ELEMENTS OF EFFECTIVE POLICIES FOR CRYPTO ASSETS

February 2023

IMF staff regularly produces papers proposing new IMF policies, exploring options for reform, or reviewing existing IMF policies and operations. The following documents have been released and are included in this package:

  • A Press Release summarizing the views of the Executive Board as expressed during its February 8, 2023 consideration of the staff report.

  • The Staff Report, prepared by IMF staff and completed on January 4, 2023 for the Executive Board’s consideration on February 8, 2023.

The IMF’s transparency policy allows for the deletion of market-sensitive information and premature disclosure of the authorities’ policy intentions in published staff reports and other documents.

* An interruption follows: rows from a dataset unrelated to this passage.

(* ===== verification/AuditChain.v ===== *)
(** * The audit log

    Rows chained by the hash of the row before, their verification
    (adapter/persistence/audit.rs) and what the endpoint and the event logger make of
    it (adapter/http/audit.rs, infrastructure/audit_logger.rs).  SHA-256 is a
    parameter. *)

From Stdlib Require Import ZArith Lia List Ascii String.
From stdpp Require Import base list gmap strings sorting.
From S2P Require Import Prelude RStr.

Local Open Scope string_scope.
Local Open Scope Z_scope.

(** SHA-256: 32 bytes for any input. *)
Class Sha256 : Type := sha256_digest : bytes -> bytes.
Class Sha256Laws (S : Sha256) : Prop := {
  digest_bytes : forall x, bytes_ok (sha256_digest x);
  digest_length : forall x, length (sha256_digest x) = 32%nat }.

(** ** Hashes *)

Definition hex_digit (d : Z) : ascii := ascii_of_nat (Z.to_nat (if d <? 10 then 48 + d else 87 + d)).
(** [{:02x}] of every byte *)
Fixpoint hash_to_hex (l : bytes) : string :=
  match l with [] => "" | b :: l => String (hex_digit (b / 16)) (String (hex_digit (b mod 16)) (hash_to_hex l)) end.

(** [to_be_bytes] of a 64-bit length, and the bytes. *)
Definition length_prefixed (part : string) : bytes := (reverse (to_ne_bytes 8 (Z.of_nat (String.length part))) ++ str_bytes part)%list.
Definition hash_input (parts : list string) : bytes := flat_map length_prefixed parts.

Section Chain.
Context `{Sha256}.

Electronic copies of IMF Policy Papers are available to the public from http://www.imf.org/external/pp/ppindex.aspx

International Monetary Fund

Washington, D.C.

© 20[xx] International Monetary Fund

Press Release

PR23/51

Press Release – IMF Executive Board Discusses Elements of Effective Policies for Crypto Assets

FOR IMMEDIATE RELEASE

Washington, DC – February 2, 2023: On February 8, 2023 the Executive Board of the International Monetary Fund (IMF) discussed a board paper onElements of Effective Policies for Crypto Assets that provides guidance to IMF member countries on key elements of an appropriate policy response to crypto assets. The paper’s objectives are in line with the IMF’s mandate to support economic and financial stability across its membership. The paper addresses questions raised by IMF member countries on benefits and risks of crypto assets and on how to structure appropriate policy responses. It operationalizes the principles outlined in the Bali Fintech Agenda (IMF and World Bank 2018) and includes macrofinancial considerations such as implications for monetary and fiscal policies. The proposed principles are fully aligned with the relevant standards of the Financial Stability Board and other standard setting bodies.

Efforts to put in place effective policies for crypto assets have become a key policy priority for authorities, amid the failure of various exchanges and other actors within the crypto ecosystem, as well as the collapse of certain crypto assets. Doing nothing is untenable as crypto assets may continue to evolve despite the current downturn.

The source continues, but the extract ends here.